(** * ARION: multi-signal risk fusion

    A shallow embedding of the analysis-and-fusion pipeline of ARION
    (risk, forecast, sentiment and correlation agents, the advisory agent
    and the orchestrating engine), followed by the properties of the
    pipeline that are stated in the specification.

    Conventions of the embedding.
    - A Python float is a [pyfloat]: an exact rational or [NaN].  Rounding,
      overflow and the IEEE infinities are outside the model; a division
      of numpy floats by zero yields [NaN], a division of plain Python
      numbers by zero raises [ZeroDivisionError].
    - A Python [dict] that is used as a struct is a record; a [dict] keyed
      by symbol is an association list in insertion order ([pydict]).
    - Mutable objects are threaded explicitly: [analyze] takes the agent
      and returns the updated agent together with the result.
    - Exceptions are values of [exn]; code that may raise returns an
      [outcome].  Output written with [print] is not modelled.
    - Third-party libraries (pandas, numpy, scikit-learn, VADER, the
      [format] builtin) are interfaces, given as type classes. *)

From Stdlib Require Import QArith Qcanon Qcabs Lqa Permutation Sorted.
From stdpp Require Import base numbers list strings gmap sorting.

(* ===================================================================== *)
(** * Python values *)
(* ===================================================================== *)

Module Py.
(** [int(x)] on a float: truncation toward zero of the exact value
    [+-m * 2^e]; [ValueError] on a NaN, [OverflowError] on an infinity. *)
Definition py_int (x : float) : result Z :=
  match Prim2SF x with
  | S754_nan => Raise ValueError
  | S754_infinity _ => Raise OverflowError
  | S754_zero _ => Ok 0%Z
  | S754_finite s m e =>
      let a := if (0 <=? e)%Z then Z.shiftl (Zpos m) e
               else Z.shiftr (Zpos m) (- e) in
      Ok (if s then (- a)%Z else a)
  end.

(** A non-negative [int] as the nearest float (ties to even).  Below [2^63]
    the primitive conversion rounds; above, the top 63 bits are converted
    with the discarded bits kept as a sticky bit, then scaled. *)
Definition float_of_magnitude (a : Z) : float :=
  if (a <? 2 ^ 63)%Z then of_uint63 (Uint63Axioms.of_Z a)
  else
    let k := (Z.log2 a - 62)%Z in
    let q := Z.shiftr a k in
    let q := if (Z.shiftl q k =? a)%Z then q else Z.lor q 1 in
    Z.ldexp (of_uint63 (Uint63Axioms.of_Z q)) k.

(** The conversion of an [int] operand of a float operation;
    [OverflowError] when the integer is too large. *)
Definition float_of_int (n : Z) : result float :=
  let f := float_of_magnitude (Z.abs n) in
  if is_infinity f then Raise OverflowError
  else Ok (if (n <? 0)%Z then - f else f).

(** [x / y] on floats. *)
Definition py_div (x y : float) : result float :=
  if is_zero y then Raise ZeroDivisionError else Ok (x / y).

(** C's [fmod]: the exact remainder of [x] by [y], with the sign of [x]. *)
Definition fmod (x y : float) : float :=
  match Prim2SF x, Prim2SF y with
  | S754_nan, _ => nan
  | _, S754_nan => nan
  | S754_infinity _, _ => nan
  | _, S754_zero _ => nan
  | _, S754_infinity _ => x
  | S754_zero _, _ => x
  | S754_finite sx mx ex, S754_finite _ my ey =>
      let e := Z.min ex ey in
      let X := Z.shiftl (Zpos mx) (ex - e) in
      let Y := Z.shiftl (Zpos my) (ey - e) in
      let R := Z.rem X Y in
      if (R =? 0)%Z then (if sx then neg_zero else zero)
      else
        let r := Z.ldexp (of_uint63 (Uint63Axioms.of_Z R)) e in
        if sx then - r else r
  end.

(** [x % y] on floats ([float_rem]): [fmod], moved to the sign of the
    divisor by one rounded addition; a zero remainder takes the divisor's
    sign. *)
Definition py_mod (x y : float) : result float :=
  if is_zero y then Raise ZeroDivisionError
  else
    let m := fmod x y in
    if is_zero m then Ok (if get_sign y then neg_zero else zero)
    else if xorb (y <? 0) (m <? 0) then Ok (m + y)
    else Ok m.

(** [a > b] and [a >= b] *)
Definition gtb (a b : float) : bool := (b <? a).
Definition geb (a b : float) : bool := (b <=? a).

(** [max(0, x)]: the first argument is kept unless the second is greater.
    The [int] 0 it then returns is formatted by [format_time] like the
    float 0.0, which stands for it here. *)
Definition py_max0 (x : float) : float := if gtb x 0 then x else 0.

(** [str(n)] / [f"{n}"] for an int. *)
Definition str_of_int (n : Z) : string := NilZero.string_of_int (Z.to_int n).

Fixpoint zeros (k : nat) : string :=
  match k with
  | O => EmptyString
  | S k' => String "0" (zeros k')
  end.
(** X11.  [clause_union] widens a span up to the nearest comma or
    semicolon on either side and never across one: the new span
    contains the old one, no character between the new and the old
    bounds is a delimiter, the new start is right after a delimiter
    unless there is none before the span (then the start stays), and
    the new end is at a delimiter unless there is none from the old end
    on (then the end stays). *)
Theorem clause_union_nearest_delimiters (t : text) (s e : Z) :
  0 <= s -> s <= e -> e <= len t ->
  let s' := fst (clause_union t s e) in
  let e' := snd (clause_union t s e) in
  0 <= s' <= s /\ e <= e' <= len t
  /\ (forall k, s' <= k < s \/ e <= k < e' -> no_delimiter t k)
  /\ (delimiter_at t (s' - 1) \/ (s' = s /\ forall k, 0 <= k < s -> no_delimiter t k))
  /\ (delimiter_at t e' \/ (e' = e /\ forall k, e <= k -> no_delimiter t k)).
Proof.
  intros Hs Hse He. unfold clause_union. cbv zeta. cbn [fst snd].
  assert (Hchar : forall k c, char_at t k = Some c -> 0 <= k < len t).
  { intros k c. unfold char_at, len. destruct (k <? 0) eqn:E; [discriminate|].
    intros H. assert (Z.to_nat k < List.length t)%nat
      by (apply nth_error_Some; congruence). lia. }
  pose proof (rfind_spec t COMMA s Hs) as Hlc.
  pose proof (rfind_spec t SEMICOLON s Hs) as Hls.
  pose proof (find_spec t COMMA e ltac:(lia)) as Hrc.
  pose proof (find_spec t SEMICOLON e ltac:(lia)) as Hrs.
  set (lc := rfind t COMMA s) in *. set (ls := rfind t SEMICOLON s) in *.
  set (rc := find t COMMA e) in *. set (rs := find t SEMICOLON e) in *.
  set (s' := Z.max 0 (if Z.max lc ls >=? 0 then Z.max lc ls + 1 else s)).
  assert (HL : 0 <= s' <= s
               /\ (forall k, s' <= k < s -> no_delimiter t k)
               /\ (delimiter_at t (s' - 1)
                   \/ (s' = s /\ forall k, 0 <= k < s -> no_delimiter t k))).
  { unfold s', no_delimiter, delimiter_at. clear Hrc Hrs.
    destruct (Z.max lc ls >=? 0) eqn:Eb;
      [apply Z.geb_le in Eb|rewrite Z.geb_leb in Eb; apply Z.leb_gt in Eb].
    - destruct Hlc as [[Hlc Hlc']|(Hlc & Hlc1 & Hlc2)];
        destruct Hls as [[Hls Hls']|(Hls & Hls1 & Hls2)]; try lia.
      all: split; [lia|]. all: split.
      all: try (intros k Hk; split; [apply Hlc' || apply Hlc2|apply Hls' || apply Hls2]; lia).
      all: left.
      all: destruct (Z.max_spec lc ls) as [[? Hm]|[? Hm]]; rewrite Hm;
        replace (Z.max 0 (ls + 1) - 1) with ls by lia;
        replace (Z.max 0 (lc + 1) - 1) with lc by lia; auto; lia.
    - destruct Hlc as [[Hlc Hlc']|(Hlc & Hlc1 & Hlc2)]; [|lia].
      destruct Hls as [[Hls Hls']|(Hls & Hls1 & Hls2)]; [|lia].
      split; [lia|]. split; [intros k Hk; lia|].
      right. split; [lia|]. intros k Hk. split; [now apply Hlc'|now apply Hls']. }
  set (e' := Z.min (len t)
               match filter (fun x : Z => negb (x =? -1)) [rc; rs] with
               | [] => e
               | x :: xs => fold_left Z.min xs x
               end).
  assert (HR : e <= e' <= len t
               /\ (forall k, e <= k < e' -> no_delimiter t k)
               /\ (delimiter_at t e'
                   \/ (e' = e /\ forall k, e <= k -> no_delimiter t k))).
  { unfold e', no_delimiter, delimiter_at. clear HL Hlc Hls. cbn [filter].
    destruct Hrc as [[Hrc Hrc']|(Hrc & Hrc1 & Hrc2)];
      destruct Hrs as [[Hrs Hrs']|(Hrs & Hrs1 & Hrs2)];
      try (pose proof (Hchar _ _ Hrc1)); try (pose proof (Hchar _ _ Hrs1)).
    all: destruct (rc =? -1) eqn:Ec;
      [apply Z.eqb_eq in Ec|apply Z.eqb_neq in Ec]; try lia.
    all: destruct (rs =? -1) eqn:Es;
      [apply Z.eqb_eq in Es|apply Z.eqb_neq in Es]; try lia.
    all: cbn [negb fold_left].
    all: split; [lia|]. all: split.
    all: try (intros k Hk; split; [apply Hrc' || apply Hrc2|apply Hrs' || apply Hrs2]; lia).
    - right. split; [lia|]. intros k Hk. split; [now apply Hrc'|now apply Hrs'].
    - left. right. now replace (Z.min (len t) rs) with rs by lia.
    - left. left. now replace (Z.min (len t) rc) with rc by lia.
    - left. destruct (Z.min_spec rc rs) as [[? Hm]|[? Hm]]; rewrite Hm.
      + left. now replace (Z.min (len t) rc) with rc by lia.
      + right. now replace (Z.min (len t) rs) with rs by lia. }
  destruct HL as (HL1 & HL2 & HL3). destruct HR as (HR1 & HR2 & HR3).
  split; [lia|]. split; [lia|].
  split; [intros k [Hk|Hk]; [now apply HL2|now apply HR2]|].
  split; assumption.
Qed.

::::::::

[What the exercise asks] The output must consist solely of the lines from the first line of the records through the line containing "- Exceptions are", reproduced exactly.

[Answer for this exercise]
(** * ARION: multi-signal risk fusion

    A shallow embedding of the analysis-and-fusion pipeline of ARION
    (risk, forecast, sentiment and correlation agents, the advisory agent
    and the orchestrating engine), followed by the properties of the
    pipeline that are stated in the specification.

    Conventions of the embedding.
    - A Python float is a [pyfloat]: an exact rational or [NaN].  Rounding,
      overflow and the IEEE infinities are outside the model; a division
      of numpy floats by zero yields [NaN], a division of plain Python
      numbers by zero raises [ZeroDivisionError].
    - A Python [dict] that is used as a struct is a record; a [dict] keyed
      by symbol is an association list in insertion order ([pydict]).
    - Mutable objects are threaded explicitly: [analyze] takes the agent
      and returns the updated agent together with the result.
    - Exceptions are values of [exn]; code that may raise returns an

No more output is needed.